Look over the entries that follow. Report how many lines contain "discriminate", with nothing else.

- - - -

(** * daibug: the hub's stores, redactor, watch rules, sandbox and session format

    A shallow embedding of the TypeScript sources of the daibug hub and the
    properties its specification states about them.  The first part of the
    file holds the embedding, one module per source file; the second part
    holds the lemmas.

    Conventions of the embedding:
    - a JS string is a [string] of 8-bit characters, and the case mappings
      [toLowerCase] / [toUpperCase] act on the ASCII letters;
    - a JS number is an integer ([Z]): status codes, timestamps, counters;
    - a JS value of type [unknown] is a [value]: the JSON constructors plus
      [undefined]; an object is the ordered list of its own enumerable
      properties (prototype chains are not modelled);
    - builtins of the platform that the sources call ([new URL], [Date.now])
      are parameters of the definitions that use them. *)

From Stdlib Require Import ZArith Lia Ascii String Sorted.
From Stdlib Require DecimalString DecimalZ.
From stdpp Require Import base option list gmap strings.
Lemma Env_checkClosed_reader (env : option addr) : keeps eq (Env.checkClosed env).
Proof. unfold Env.checkClosed. reader_tac. Qed.

Lemma Srv_Cfg_reader (srv : option addr) : keeps eq (Srv.Cfg srv).
Proof. unfold Srv.Cfg. reader_tac; apply Env_Cfg_reader. Qed.

Lemma Ses_Cfg_reader (ses : option addr) : keeps eq (Ses.Cfg ses).
Proof. unfold Ses.Cfg. reader_tac. apply Srv_Cfg_reader. Qed.

Lemma env_of_reader (stmt : option addr) : keeps eq (Stmt.env_of stmt).
Proof. unfold Stmt.env_of. reader_tac. Qed.

Lemma Stmt_Cfg_reader (stmt : option addr) : keeps eq (Stmt.Cfg stmt).
Proof.
  unfold Stmt.Cfg. reader_tac;
    first [apply env_of_reader | apply Env_Cfg_reader | apply Ses_Cfg_reader].
Qed.

Lemma Stmt_checkClosed_reader (stmt : option addr) : keeps eq (Stmt.checkClosed stmt).
Proof. unfold Stmt.checkClosed. reader_tac. Qed.

Lemma reader_keeps {A : Type} (R : State -> State -> Prop) (m : Go A) :
  (forall s, R s s) -> keeps eq m -> keeps R m.
Proof. intros HR Hm s. rewrite <- (Hm s). apply HR. Qed.

(** *** Readers agree on quiet-related states *)

(** [agrees m]: the result of the reader [m] is the same in two states
    related by [quiet]. *)
Lemma agrees_seq {A B : Type} (m : Go A) (k : A -> Go B) (s s' : State) :
  keeps eq m ->
  (m s').1 = (m s).1 ->
  (forall x, (k x s').1 = (k x s).1) ->
  (seq m k s').1 = (seq m k s).1.
Proof.
  intros Hr Hm Hk. unfold seq.
  pose proof (Hr s) as H1. pose proof (Hr s') as H2.
  destruct (m s) as [r1 t1], (m s') as [r2 t2]. simpl in *. subst.
  destruct r1; [apply Hk|done].
Qed.

Lemma agrees_deref {A : Type} (m : State -> gmap addr A) (p : option addr) (s s' : State) :
  m s' = m s -> (deref m p s').1 = (deref m p s).1.
Proof. intros H. unfold deref. rewrite H. destruct p as [a|]; [destruct (m s !! a)|]; done. Qed.

Lemma agrees_stmts {B : Type} (stmt : option addr) (k : Stmt -> Go B) (s s' : State) :
  quiet s s' ->
  (forall o o', view o' = view o -> (k o' s').1 = (k o s).1) ->
  (seq (deref stmts stmt) k s').1 = (seq (deref stmts stmt) k s).1.
Proof.
  intros (_ & _ & _ & T & _) Hk. unfold seq, deref. destruct stmt as [a|]; [|done].
  specialize (T a).
  destruct (stmts s' !! a) as [o'|], (stmts s !! a) as [o|]; simpl in T;
    try discriminate; [|done].
  apply Hk. congruence.
Qed.

Section Agree.
Variables s s' : State.
Hypothesis Hq : quiet s s'.

Lemma Env_Cfg_agrees (env : option addr) : (Env.Cfg env s').1 = (Env.Cfg env s).1.
Proof.
  unfold Env.Cfg. apply agrees_seq; [apply keeps_deref; done| |done].
  apply agrees_deref, Hq.
Qed.

Lemma Srv_Cfg_agrees (srv : option addr) : (Srv.Cfg srv s').1 = (Srv.Cfg srv s).1.
Proof.
  unfold Srv.Cfg. apply agrees_seq; [apply keeps_deref; done| |].
  { apply agrees_deref, Hq. }
  intros o. apply agrees_seq.
  - destruct (StmtCfg_IsZero _); reader_tac.
  - destruct (StmtCfg_IsZero _); [done|].
    apply agrees_seq; [apply keeps_deref; done| |done]. apply agrees_deref, Hq.
  - intros [|]; [|done].
    apply agrees_seq; [apply Env_Cfg_reader|apply Env_Cfg_agrees|done].
Qed.

Lemma Ses_Cfg_agrees (ses : option addr) : (Ses.Cfg ses s').1 = (Ses.Cfg ses s).1.
Proof.
  unfold Ses.Cfg. apply agrees_seq; [apply keeps_deref; done| |].
  { apply agrees_deref, Hq. }
  intros o. destruct (StmtCfg_IsZero _); [|done].
  apply agrees_seq; [apply Srv_Cfg_reader|apply Srv_Cfg_agrees|done].
Qed.

Lemma env_of_agrees (stmt : option addr) :
  (Stmt.env_of stmt s').1 = (Stmt.env_of stmt s).1.
Proof.
  unfold Stmt.env_of. apply agrees_stmts; [exact Hq|].
  intros o o' Hv. injection Hv as _ Hs _ _ _ _. rewrite Hs.
  apply agrees_seq; [apply keeps_deref; done| |].
  { apply agrees_deref, Hq. }
  intros se. apply agrees_seq; [apply keeps_deref; done| |done].
  apply agrees_deref, Hq.
Qed.

(** The configuration a statement resolves to depends only on what [quiet]
    preserves. *)
Lemma Stmt_Cfg_quiet (stmt : option addr) : (Stmt.Cfg stmt s').1 = (Stmt.Cfg stmt s).1.
Proof.
  unfold Stmt.Cfg. apply agrees_stmts; [exact Hq|].
  intros o o' Hv. injection Hv as Hc Hs _ _ _ _. rewrite Hc, Hs.
  apply agrees_seq; [apply env_of_reader|apply env_of_agrees|].
  intros env. apply agrees_seq; [apply keeps_deref; done| |].
  { apply agrees_deref, Hq. }
  intros e. destruct (isPkgEnv e); [apply Env_Cfg_agrees|].
  destruct (StmtCfg_IsZero _); [|done].
  apply agrees_seq; [apply Ses_Cfg_reader|apply Ses_Cfg_agrees|done].
Qed.

End Agree.

Lemma Stmt_Cfg_state (stmt : option addr) (s : State) : (Stmt.Cfg stmt s).2 = s.
Proof. symmetry. apply Stmt_Cfg_reader. Qed.

Lemma u8_of_quiet (a : addr) (s s' : State) : quiet s s' -> u8_of a s' = u8_of a s.
Proof. intros H. unfold u8_of. by rewrite (Stmt_Cfg_quiet _ _ H). Qed.

(** ** The bind pass, turn by turn *)

Lemma seq_inv {A B : Type} (m : Go A) (k : A -> Go B) (s s' : State) (r : B) :
  seq m k s = (Return r, s') ->
  exists x s1, m s = (Return x, s1) /\ k x s1 = (Return r, s').
Proof.
  unfold seq. destruct (m s) as [[x|v] s1]; [eauto|discriminate].
Qed.

Lemma quiet_is_Some (a : addr) (s s' : State) :
  quiet s s' -> is_Some (stmts s !! a) -> is_Some (stmts s' !! a).
Proof.
  intros (_ & _ & _ & T & _) [o Ho]. specialize (T a). rewrite Ho in T.
  destruct (stmts s' !! a); [eauto|discriminate].
Qed.

Lemma calm_refl (a : addr) (s : State) : calm a s s.
Proof. split; [apply quiet_refl|done]. Qed.

Lemma calm_trans (a : addr) (s1 s2 s3 : State) : calm a s1 s2 -> calm a s2 s3 -> calm a s1 s3.
Proof. intros [Q1 F1] [Q2 F2]. split; [by eapply quiet_trans|congruence]. Qed.

Lemma calm_log (a : addr) (c : call) (s : State) :
  isExecute c = false -> calm a s (set_log (fun l => l ++ [c]) s).
Proof. intros Hc. split; [by apply quiet_log|done]. Qed.

Lemma calm_update (a a' : addr) (f : Stmt -> Stmt) (s : State) :
  (forall o, view (f o) = view o) -> (forall o, hasPtrBind (f o) = hasPtrBind o) ->
  calm a s (set_stmts (fun m => match m !! a' with
                                | Some o => <[a' := f o]> m
                                | None => m
                                end) s).
Proof.
  intros Hv Hf. split; [by apply quiet_update|].
  unfold flagOf. simpl. destruct (stmts s !! a') as [o|] eqn:Ho; [|done].
  destruct (decide (a = a')) as [->|Hne].
  - by rewrite lookup_insert_eq, Ho, Hf.
  - by rewrite lookup_insert_ne.
Qed.

Lemma reader_calm {A : Type} (a : addr) (m : Go A) : keeps eq m -> keeps (calm a) m.
Proof. apply reader_keeps, calm_refl. Qed.

Section Turns.
Variable W : World.
Variable a : addr.
Variable b : bool.

Ltac calm_tac :=
  repeat first
    [ keeps_step (calm_refl a) (calm_trans a)
    | apply keeps_modify; intros ?;
      first [ apply calm_log; first [reflexivity | assumption]
            | apply calm_update; intros ?; reflexivity ]
    | apply reader_calm; first [apply Stmt_Cfg_reader] ].

Lemma store_local_calm (n : nat) (d : bnd) (lb : local_bnds) :
  keeps (calm a) (Stmt.store_local a n d lb).
Proof. unfold Stmt.store_local, Stmt.update. calm_tac. Qed.

Lemma evalCfg_calm (usesCfg : bool) : keeps (calm a) (Stmt.evalCfg a usesCfg).
Proof. unfold Stmt.evalCfg. destruct usesCfg; calm_tac. Qed.

Lemma call_go_calm (c : call) : isExecute c = false -> keeps (calm a) (call_go W c).
Proof. intros Hc. unfold call_go. calm_tac. Qed.

Lemma setNilBind_calm (index : nat) (sqlt : SQLT) :
  keeps (calm a) (Stmt.setNilBind W a index sqlt).
Proof. unfold Stmt.setNilBind, Stmt.update, call_go. calm_tac. Qed.

Lemma raise_flag (s : State) :
  is_Some (stmts s !! a) ->
  let s' := (Stmt.update a (Stmt.set_hasPtrBind true) s).2 in
  quiet s s' /\ flagOf a s' = true.
Proof.
  intros [o Ho]. simpl. split; [by apply quiet_update|].
  unfold flagOf. simpl. by rewrite Ho, lookup_insert_eq.
Qed.

(** A step: run [m] from [s], relate the states by [calm]. *)
Lemma step_calm {A : Type} (m : Go A) (s s1 : State) (r : result A) :
  keeps (calm a) m -> m s = (r, s1) -> calm a s s1.
Proof. intros Hk H. specialize (Hk s). by rewrite H in Hk. Qed.

Lemma turn_of_calm (s s' : State) (l l' : locals) :
  calm a s s' -> iterations l' = iterations l -> turn a s l s' l' false None.
Proof. intros [Q F] Hi. split; [done|]. split; [|done]. intros _. by rewrite F, orb_false_r. Qed.

Lemma bind_value_turn (idx : bndIdx) (m : meth) (arg : param) (usesCfg ptrBind : bool)
      (n : nat) (l l' : locals) (s s' : State) :
  Stmt.bind_value W a idx m arg usesCfg ptrBind n l s = (Return (Next l'), s') ->
  turn a s l s' l' ptrBind None.
Proof.
  unfold Stmt.bind_value. intros H.
  apply seq_inv in H as (lb & s1 & H1 & H). apply seq_inv in H as ([] & s2 & H2 & H).
  apply seq_inv in H as (e & s3 & H3 & H).
  pose proof (step_calm _ _ _ _ (store_local_calm _ _ _) H1) as C1.
  pose proof (step_calm _ _ _ _ (evalCfg_calm _) H2) as C2.
  pose proof (step_calm _ _ _ _ (call_go_calm (bnd_bind _) eq_refl) H3) as C3.
  pose proof (calm_trans _ _ _ _ (calm_trans _ _ _ _ C1 C2) C3) as [Q F].
  destruct e as [e|]; [discriminate|].
  destruct ptrBind.
  - apply seq_inv in H as ([] & s4 & H4 & H). unfold ret in H. injection H as <- <-.
    assert (s4 = (Stmt.update a (Stmt.set_hasPtrBind true) s3).2) as -> by by rewrite H4.
    split; [|split; [|done]].
    + eapply quiet_trans; [exact Q|]. apply quiet_update. by intros ?.
    + intros Hs. pose proof (quiet_is_Some a _ _ Q Hs) as Hs3.
      destruct (raise_flag s3 Hs3) as [_ ->]. by rewrite orb_true_r.
  - inversion H; subst. by apply turn_of_calm.
Qed.

Lemma bind_null_turn (assign : bool) (sqlt : SQLT) (n : nat) (l l' : locals) (s s' : State) :
  Stmt.bind_null W a assign sqlt n l s = (Return (Next l'), s') ->
  turn a s l s' l' false None.
Proof.
  unfold Stmt.bind_null. intros H.
  apply seq_inv in H as (e & s1 & H1 & H). inversion H; subst.
  apply turn_of_calm; [|done]. by eapply step_calm; [apply setNilBind_calm|].
Qed.

Lemma bind_nullable_turn (IsNull : bool) (sqlt : SQLT) (idx : bndIdx) (arg : param)
      (usesCfg : bool) (n : nat) (l l' : locals) (s s' : State) :
  Stmt.bind_nullable W a IsNull sqlt idx arg usesCfg n l s = (Return (Next l'), s') ->
  turn a s l s' l' false None.
Proof.
  unfold Stmt.bind_nullable. destruct IsNull; [apply bind_null_turn|apply bind_value_turn].
Qed.

Lemma bind_batch_turn (idx : bndIdx) (m : meth) (arg : param) (usesCfg shadowsErr ptrBind : bool)
      (n : nat) (l l' : locals) (s s' : State) :
  Stmt.bind_batch W a b idx m arg usesCfg shadowsErr ptrBind n l s = (Return (Next l'), s') ->
  turn a s l s' l' ptrBind (Some (sliceIterations W (Bound idx m (S n) arg) b)).
Proof.
  unfold Stmt.bind_batch. intros H.
  apply seq_inv in H as (lb & s1 & H1 & H). apply seq_inv in H as ([] & s2 & H2 & H).
  apply seq_inv in H as (e & s3 & H3 & H).
  pose proof (step_calm _ _ _ _ (store_local_calm _ _ _) H1) as C1.
  pose proof (step_calm _ _ _ _ (evalCfg_calm _) H2) as C2.
  pose proof (step_calm _ _ _ _ (call_go_calm (bnd_bind_slice _ _) eq_refl) H3) as C3.
  pose proof (calm_trans _ _ _ _ (calm_trans _ _ _ _ C1 C2) C3) as [Q F].
  destruct e as [e|]; [discriminate|].
  destruct ptrBind.
  - apply seq_inv in H as ([] & s4 & H4 & H). unfold ret in H. injection H as <- <-.
    assert (s4 = (Stmt.update a (Stmt.set_hasPtrBind true) s3).2) as -> by by rewrite H4.
    split; [|split; [|done]].
    + eapply quiet_trans; [exact Q|]. apply quiet_update. by intros ?.
    + intros Hs. pose proof (quiet_is_Some a _ _ Q Hs) as Hs3.
      destruct (raise_flag s3 Hs3) as [_ ->]. by rewrite orb_true_r.
  - inversion H; subst. split; [done|]. split; [|done].
    intros _. by rewrite F, orb_false_r.
Qed.

Lemma bind_batchLen_turn (idx : bndIdx) (m : meth) (arg : param) (k : nat)
      (n : nat) (l l' : locals) (s s' : State) :
  Stmt.bind_batchLen W a idx m arg k n l s = (Return (Next l'), s') ->
  turn a s l s' l' false (Some (uint32 (Z.of_nat k))).
Proof.
  unfold Stmt.bind_batchLen. intros H.
  apply seq_inv in H as (lb & s1 & H1 & H). apply seq_inv in H as ([] & s2 & H2 & H).
  apply seq_inv in H as (e & s3 & H3 & H).
  pose proof (step_calm _ _ _ _ (store_local_calm _ _ _) H1) as C1.
  pose proof (step_calm _ _ _ _ (evalCfg_calm _) H2) as C2.
  pose proof (step_calm _ _ _ _ (call_go_calm (bnd_bind _) eq_refl) H3) as C3.
  pose proof (calm_trans _ _ _ _ (calm_trans _ _ _ _ C1 C2) C3) as [Q F].
  destruct e as [e|]; [discriminate|]. inversion H; subst.
  split; [done|]. split; [|done]. intros _. by rewrite F, orb_false_r.
Qed.

End Turns.

Section Pass.
Variable W : World.
Variable a : addr.
Variable b : bool.

Ltac turn_case H :=
  first [ apply bind_value_turn in H
        | apply bind_nullable_turn in H
        | apply bind_batch_turn in H
        | apply bind_batchLen_turn in H
        | apply bind_null_turn in H ];
  eexists; split; [exact H | unfold reports_for; simpl; eauto].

- - - -

SOLUTION BELOW —
6